Hidayet nuru ile buluşan Mekkeliler, Hz. Peygamber için sevinç kaynağıydı. Onların yeni dine girmeleriyle başlayan sıkıntıları karşısında üzülen ve bu sıkıntıların hafiflemesi için çareler arayan Hz. Peygamber, diğer taraftan da olanca gayretine rağmen Hak ve hakikate kulaklarını tıkayan Mekke halkı için endişeleniyor, onların gözleri önünde kurtuluş ve esenlik dini yerine cahiliye karanlığı içerisinde helake doğru sürüklenmesi karşısında endişeleniyordu. Nitekim bu durumu şu veciz sözleriyle de ifade etmekteydi: "Benim durumum ile sizin durumunuz, bir ateş yakıp da, kelebeklerin (feraş) gelip içine düştüğü, kendisi de onları düşmesin diye önlemeye çalıştığı bir kimsenin durumuna benzer. Ben sizlerin ateşe düşmemeniz için bellerinizden yakalayıp (çekmeye ve ateşe) düşmenizi önlemeye çalışıyorum, siz ise benim elimden kurtulup kaçıyorsunuz." [3]

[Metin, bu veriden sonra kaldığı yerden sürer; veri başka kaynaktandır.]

Lemma run_app t1 t2 s :
  run (t1 ++ t2) s = (s' ← run t1 s; run t2 s').
Proof.
  revert s. induction t1 as [|e t1 IH]; intros s; simpl; [done|].
  destruct (step e s) as [s1|]; simpl; [apply IH|done].
Qed.

(** Publications that fit are all queued, in order. *)
Lemma publishes_that_fit ps : ∀ s x sub,
  registry_ok s → x ∈ subscribers s → objects s !! x = Some sub →
  (length (buf (msgs sub)) + length ps ≤ cap (msgs sub))%nat →
  ∃ s', run (Publish <$> ps) s = Ok s' ∧ registry_ok s' ∧
    x ∈ subscribers s' ∧
    objects s' !! x =
      Some {| msgs := {| buf := buf (msgs sub) ++ ps; cap := cap (msgs sub);
                         closed := false |};
              conn := conn sub |}.
Proof.
  induction ps as [|p ps IH]; intros s x sub Hok Hx Hsub Hlen; simpl.
  - exists s. split_and!; [done..|]. rewrite app_nil_r, Hsub.
    destruct (Hok x Hx) as (sub' & ? & Hc). simplify_eq.
    destruct sub as [[b c cl] co]. simpl in *. by rewrite Hc.
  - destruct (publishMsg_range_spec p _ s Hok (range_order_elements s))
      as (s1 & Hrun1 & _ & Hin & _).
    unfold publishMsg. rewrite Hrun1. simpl.
    destruct (Hin x sub Hx Hsub) as [Ho Hm].
    assert (has_room (msgs sub)) as Hroom by (unfold has_room; simpl in Hlen; lia).
    unfold delivered in Ho. rewrite bool_decide_eq_true_2 in Ho by done.
    destruct (IH s1 x (set_msgs (enqueue p (msgs sub)) sub))
      as (s' & Hrun & Hok' & Hx' & Hsub').
    { eapply publishMsg_registry_ok; [done|]. by unfold publishMsg. }
    { by apply Hm. }
    { done. }
    { simpl. rewrite length_app. simpl in *. lia. }
    exists s'. split_and!; [done..|]. rewrite Hsub'. simpl.
    by rewrite <- app_assoc.
Qed.

(** X4.  A registered subscriber that does not drain keeps receiving as
    long as the publications fit its outbox, and is evicted by the first
    publication that does not: with [ps] filling the outbox exactly, after
    [ps] it is still a member holding all of [ps] in order, and the next
    publish removes it, closes its outbox and leaves that payload out. *)
Theorem evicted_at_first_payload_that_does_not_fit
    (ps : list Payload) (p : Payload) (s : Server) (x : loc) (sub : Subscriber) :
  registry_ok s → x ∈ subscribers s → objects s !! x = Some sub →
  (length (buf (msgs sub)) + length ps = cap (msgs sub))%nat →
  ∃ s' s'', run (Publish <$> ps) s = Ok s' ∧
    x ∈ subscribers s' ∧
    objects s' !! x =
      Some {| msgs := {| buf := buf (msgs sub) ++ ps; cap := cap (msgs sub);
                         closed := false |};
              conn := conn sub |} ∧
    run (Publish <$> ps ++ [p]) s = Ok s'' ∧
    (x ∉ subscribers s'') ∧
    objects s'' !! x =
      Some {| msgs := {| buf := buf (msgs sub) ++ ps; cap := cap (msgs sub);
                         closed := true |};
              conn := conn sub |}.
Proof.
  intros Hok Hx Hsub Hlen.
  destruct (publishes_that_fit ps s x sub Hok Hx Hsub) as (s' & Hrun & Hok' & Hx' & Hsub');
    [lia|].
  destruct (publishMsg_range_spec p _ s' Hok' (range_order_elements s'))
    as (s'' & Hrun' & _ & Hin & _).
  destruct (Hin x _ Hx' Hsub') as [Ho Hm].
  assert (¬ has_room {| buf := buf (msgs sub) ++ ps; cap := cap (msgs sub);
                        closed := false |}) as Hfull.
  { unfold has_room. simpl. rewrite length_app. lia. }
  exists s', s''. split_and!; [done..| | |].
  - rewrite fmap_app, run_app, Hrun. simpl. unfold publishMsg. by rewrite Hrun'.
  - by rewrite Hm.
  - rewrite Ho. unfold delivered. simpl.
    by rewrite bool_decide_eq_false_2.
Qed.

Lemma evicted_at_first_payload_that_does_not_fit_witness :
  let s := (websocketHandler_enter small_server).2 in
  ∃ s' s'', run (Publish <$> [payload "p1"; payload "p2"]) s = Ok s' ∧
    0%nat ∈ subscribers s' ∧
    objects s' !! 0%nat =
      Some {| msgs := {| buf := [] ++ [payload "p1"; payload "p2"]; cap := 2;
                         closed := false |};
              conn := [] |} ∧
    run (Publish <$> [payload "p1"; payload "p2"] ++ [payload "p3"]) s = Ok s'' ∧
    (0%nat ∉ subscribers s'') ∧
    objects s'' !! 0%nat =
      Some {| msgs := {| buf := [] ++ [payload "p1"; payload "p2"]; cap := 2;
                         closed := true |};
              conn := [] |}.
Proof.
  intros s.
  apply (evicted_at_first_payload_that_does_not_fit
           [payload "p1"; payload "p2"] (payload "p3") s 0%nat
           {| msgs := make_chan 2; conn := [] |}).
  - apply registry_okb_spec. by_evaluation.
  - by_evaluation.
  - by_evaluation.
  - reflexivity.
Defined.

(** * Further properties: isolation and order *)



(** X6.  The result of publishMsg does not depend on the order in which
    the range loop visits the map: any two orders give the same server. *)
Theorem publish_result_is_order_independent
    (msg : Payload) (keys1 keys2 : list loc) (s : Server) :
  registry_ok s → range_order s keys1 → range_order s keys2 →
  publishMsg_range msg keys1 s = publishMsg_range msg keys2 s.
Proof.
  intros Hok H1 H2.
  rewrite (publishMsg_range_any_order msg keys1 s Hok H1).
  by rewrite (publishMsg_range_any_order msg keys2 s Hok H2).
Qed.

Lemma publish_result_is_order_independent_witness :
  let s := (websocketHandler_enter (websocketHandler_enter
             (websocketHandler_enter NewServer).2).2).2 in
  publishMsg_range (payload "p1") [0%nat; 1%nat; 2%nat] s =
  publishMsg_range (payload "p1") [2%nat; 0%nat; 1%nat] s.
Proof.
  intros s.
  apply (publish_result_is_order_independent (payload "p1")
           [0%nat; 1%nat; 2%nat] [2%nat; 0%nat; 1%nat] s).
  - apply registry_okb_spec. by_evaluation.
  - unfold range_order. apply NoDup_Permutation.
    + repeat (apply NoDup_cons; split; [set_solver|]). apply NoDup_nil_2.
    + apply NoDup_elements.
    + intros x. rewrite elem_of_elements.
      replace (subscribers s) with ({[0%nat; 1%nat; 2%nat]} : gset nat)
        by by_evaluation.
      set_solver.
  - unfold range_order. apply NoDup_Permutation.
    + repeat (apply NoDup_cons; split; [set_solver|]). apply NoDup_nil_2.
    + apply NoDup_elements.
    + intros x. rewrite elem_of_elements.
      replace (subscribers s) with ({[0%nat; 1%nat; 2%nat]} : gset nat)
        by by_evaluation.
      set_solver.
Defined.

Peygamberliğin gereklerinden olan doğruluk (sıdk) zekilik (fetanet), güvenirlilik (emanet) vb. onun tebliğde daha başarılı olmak için en önemli avantajıydı. O bu özelliklerini de kullanarak cahiliye çağıra yaşayan Mekkelileri saadet asrına yani mutluluk çağına davet ederken onun bu davetine olumlu cevap verenlerin sayısı sanki sabitlenmiş gibiydi. Özellikle risaletin 7-10. yılları arasında gerçekleşen boykot esnasında tebliğ görevini hakkıyla yerine getirmek bir tarafa yaşam hakkı dahi ihlal edilen Hz. Peygamber, bu dönemde, İslam'ın nurlu halkasına yeni simaları kazandıramamaktan dolayı derin bir üzüntü ve büyük bir çaresizlik yaşıyordu. Nitekim bu durum şu ayet-i kerime ile net bir şekilde ifade edilmekteydi: “(Rasûlüm!) Onlar iman etmiyorlar diye neredeyse kendine kıyacaksın!” [4] Öyle ya, o, bir görev ile görevlendirilmişti; Allah Teâlâ'nın kendisine vahyettiği hakikatleri insanlara duyuracak ve onları ikna edecekti. Fakat Hz. Peygamber, bu vazifesini yerine getirirken belli oranda başarı kat etmekle birlikte Mekke döneminin sonlarına doğru durum hiç de umduğu gibi gitmemeye başladı. Müslüman olanların sayısı adeta sabitlendi; günlerce uğraşmasına rağmen bu şehirde İslam'a girenlerin sayısı bir veya birkaçı geçmemeye başladı. İslam'ı evrensel bir din olarak yaymakla emrolunan Hz. Peygamber, daha kendi doğup büyüdüğü şehirde bunu gerçekleştirememenin çaresizliğini ve hüznünü yaşıyordu.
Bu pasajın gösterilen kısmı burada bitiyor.